- **Instructions to follow**: Once the line with "sent and none" is found in the material, write out that line and every later line exactly, through the end.

- **Exercise inputs**:
+ + + + + + +
(** One peer of the store; [None] skips it. *)
Definition shared_peer (self_id : string) (s : t) (p : StoredPeer) : option OPNetPeerInfo :=
  q ← JsMap.get (peers s) (stored_id p);
  if negb (OPNetPeer.hasAuthenticated q) then None
  else
    let m := OPNetPeer.serverNetworkingManager q in
    version ← ServerPeer.clientVersion m;
    identity ← ServerPeer.clientIdentity m;
    mode ← ServerPeer.clientIndexerMode m;
    chain ← ServerPeer.clientChainId m;
    network ← ServerPeer.clientNetwork m;
    if bool_decide (stored_id p ∈ bootstrapPeerIds config) then None
    else
      let shared := List.filter (shared_address self_id) (stored_addresses p) in
      let certified := List.filter snd shared in
      let l := match certified with [] => shared | _ => certified end in
      match l with
      | [] => None
      | _ => Some (mkOPNetPeerInfo version identity mode network chain (stored_id p) (take 5 (map (λ a, addr_bytes a.1) l)))
      end.

(** The shuffled copy is dropped: the first hundred of the store are returned. *)
Definition getOPNetPeers (self_id : string) (draw : nat → nat) (store : list StoredPeer) (s : t) : list OPNetPeerInfo :=
  let peers := omap (shared_peer self_id s) store in
  let _ := shuffleArray draw peers in
  take 100 peers.

(** *** The peers that are discovered *)

(** One peer of a discovery: what libp2p answers on it. *)
Record DiscoveredPeer : Type := mkDiscovered {
  discovered_id : option string;      (* [None] when its id does not decode *)
  connected : bool;
  is_self : bool;
  discovered_addresses : list Multiaddr   (* empty when one of them does not parse *)
}.

Definition peer_to_try (now : Z) (d : DiscoveredPeer) (s : t) : t * option PeerInfo :=
  match discovered_id d with
  | None => (s, None)
  | Some id =>
      if connected d then (s, None)
      else if isBlackListedPeerId id s then (s, None)
      else
        let '(s, unreachable) := isPeerUnreachable now id s in
        if unreachable || is_self d then (s, None)
        else
          let ok := List.filter (λ a, match extractAddressHost a with
            | Some ip => negb (truthy_str ip && JsMap.has (blackListedPeerIps s) ip) | None => true end) (discovered_addresses d) in
          match filterMultiaddrsPrivate ok with
          | [] => (s, None)
          | l => (s, Some (mkPeerInfo id l))
          end
  end.

Fixpoint peers_to_try (now : Z) (seen : list string) (ds : list DiscoveredPeer) (s : t) : t * list PeerInfo :=
  match ds with
  | [] => (s, [])
  | d :: ds =>
      match discovered_id d with
      | None => peers_to_try now seen ds s
      | Some id =>
          if negb (truthy_str id) || bool_decide (id ∈ seen) then peers_to_try now seen ds s
          else
            let '(s, p) := peer_to_try now d s in
            let '(s, l) := peers_to_try now (seen ++ [id]) ds s in
            (s, option_list p ++ l)
      end
  end.
(* ===== verification/PeerManagerFacts.v ===== *)
(** * Which peers are refused and shared

    A peer that misbehaves is refused until its entry is purged; only peers that
    are authenticated are shared, with public addresses; the lists of the peers to
    try stay within their limits. *)

From S2P Require Import Prelude TransactionSorter ConsensusRules Consensus HeaderValidator Epochs EpochManager WitnessManager PeerProtocol Encryptem PeerServer PeerServerFacts PeerClient PeerNode PeerAddresses PeerManager.
Import P2PManager.

Section Facts.
Context {LB : BtcLib} {LW : @WitnessLib LB} {LS : @SodiumLib LB LW} {LP : ProtobufLib}.
Context (config : P2PConfig) (txid : bytes → option string) (fromBase64 : string → option bytes).
Implicit Types (s : P2PManager.t) (id : string) (e : event).

Abbreviation step_ := (step config txid fromBase64).
Abbreviation run_ := (run config txid fromBase64).

(** ** The blacklist *)

Definition entry s id : option BlacklistedPeerInfo := JsMap.get (blackListedPeerIds s) id.

(** The time of an event that may purge. *)
Definition purge_time e : option Z := match e with Timer now => Some now | _ => None end.

(** No entry is of a reconnection. *)
Definition offences s : Prop := ∀ x, x ∈ blackListedPeerIds s → reason x.2 ≠ RECONNECT.
Lemma order_drain c sent :
  in_order (may_throw (socket c)) c sent → answers (socket (onDrain c)) = answers (socket c) ∧ in_order (may_throw (socket c)) (onDrain c) sent.
Proof.
  intros (Hs & He & _). unfold onDrain. pose proof (flush_spec (messageQueue c) (socket c)) as Hf.
  destruct (flush (messageQueue c) (socket c)) as [[w q] d]. destruct Hf as (H1 & H2 & H3 & H4). split; [done|].
  unfold in_order, outgoing in *. cbn. split; [by etrans|]. split; [|done]. intros Hn. rewrite H3 by done. by apply He.
Qed.

Lemma order_step k c sent :
  in_order (may_throw (socket c)) c sent →
  answers (socket (client_step k c).1) = answers (socket c) ∧
  in_order (may_throw (socket c)) (client_step k c).1 (sent ++ if (client_step k c).2 then sent_data [k] else []).
Proof.
  intros Hi. assert ((∃ data, k = CSend data) ∨ (¬ ∃ data, k = CSend data)) as [[data ->]|Hk]; [destruct k; try (right; by intros [? ?]); left; by eexists|by apply order_send|].
  assert (∀ b : bool, sent ++ (if b then sent_data [k] else []) = sent) as ->.
  { intros b. destruct k; try by destruct b; rewrite app_nil_r. destruct Hk. by eexists. }
  destruct k; cbn [client_step]; try (by destruct Hk; eexists).
  5:{ by apply order_drain. }
  all: apply (order_same _ c); [|done].
  - unfold startRequest, checkRateLimit. repeat case_match; by simplify_eq/=.
  - cbn. unfold endRequest. by case_decide.
  - unfold addSubscription. by case_decide.
  - done.
  - unfold completeHandshake. by case_decide.
  - unfold close. cbn [fst]. by destruct (decide _).
  - done.
Qed.

Lemma run_in_order l id address cfg w :
  let c := client_run l (new id address cfg w) in
  delivered w = [] → answers (socket c.1) = answers w ∧ in_order (may_throw w) c.1 (sent_data c.2).
Proof.
  intros c Hw. subst c. induction l as [|k l IH] using rev_ind.
  { cbn. split; [done|]. unfold in_order, outgoing. cbn. by rewrite Hw. }
  rewrite client_run_snoc. destruct (client_run l (new id address cfg w)) as [c done]. cbn in IH. destruct IH as [Ha Hi].
  assert (may_throw (socket c) ↔ may_throw w) as Hm by (unfold may_throw; by rewrite Ha).
  assert (∀ c' s, in_order (may_throw (socket c)) c' s ↔ in_order (may_throw w) c' s) as Hio by (intros c' s; unfold in_order; tauto).
  apply Hio in Hi. pose proof (order_step k c (sent_data done) Hi) as Hs. destruct (client_step k c) as [c' ok]. cbn in Hs |- *.
  destruct Hs as [Ha' Hi']. split; [congruence|]. apply Hio. unfold sent_data in *. rewrite omap_app. by destruct ok.
Qed.

(** the messages a client was granted reach its socket in the order they were
    sent and none twice; none is lost unless the socket throws, and none
    waits unless the socket is full. *)
Theorem messages_in_order l id address cfg (answers : nat → send_answer) :
  let '(c, granted) := client_run l (new id address cfg (mkSocket answers 0 [] None)) in
  sublist (delivered (socket c) ++ messageQueue c) (sent_data granted) ∧
  ((∀ n, answers n ≠ SendThrows) → delivered (socket c) ++ messageQueue c = sent_data granted) ∧
  (isDraining c = false → messageQueue c = []).
Proof.
  pose proof (run_in_order l id address cfg (mkSocket answers 0 [] None) eq_refl) as Hr. destruct (client_run _ _) as [c granted].
  destruct Hr as (_ & Hs & He & Hq). split; [done|]. split; [|done]. intros Hn. apply He. intros [n Ht]. by apply (Hn n).
Qed.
+ + + + + + +
- **Finished task**:
    sent and none twice; none is lost unless the socket throws, and none
    waits unless the socket is full. *)
Theorem messages_in_order l id address cfg (answers : nat → send_answer) :
  let '(c, granted) := client_run l (new id address cfg (mkSocket answers 0 [] None)) in
  sublist (delivered (socket c) ++ messageQueue c) (sent_data granted) ∧
  ((∀ n, answers n ≠ SendThrows) → delivered (socket c) ++ messageQueue c = sent_data granted) ∧
  (isDraining c = false → messageQueue c = []).
Proof.
  pose proof (run_in_order l id address cfg (mkSocket answers 0 [] None) eq_refl) as Hr. destruct (client_run _ _) as [c granted].
  destruct Hr as (_ & Hs & He & Hq). split; [done|]. split; [|done]. intros Hn. apply He. intros [n Ht]. by apply (Hn n).
Qed.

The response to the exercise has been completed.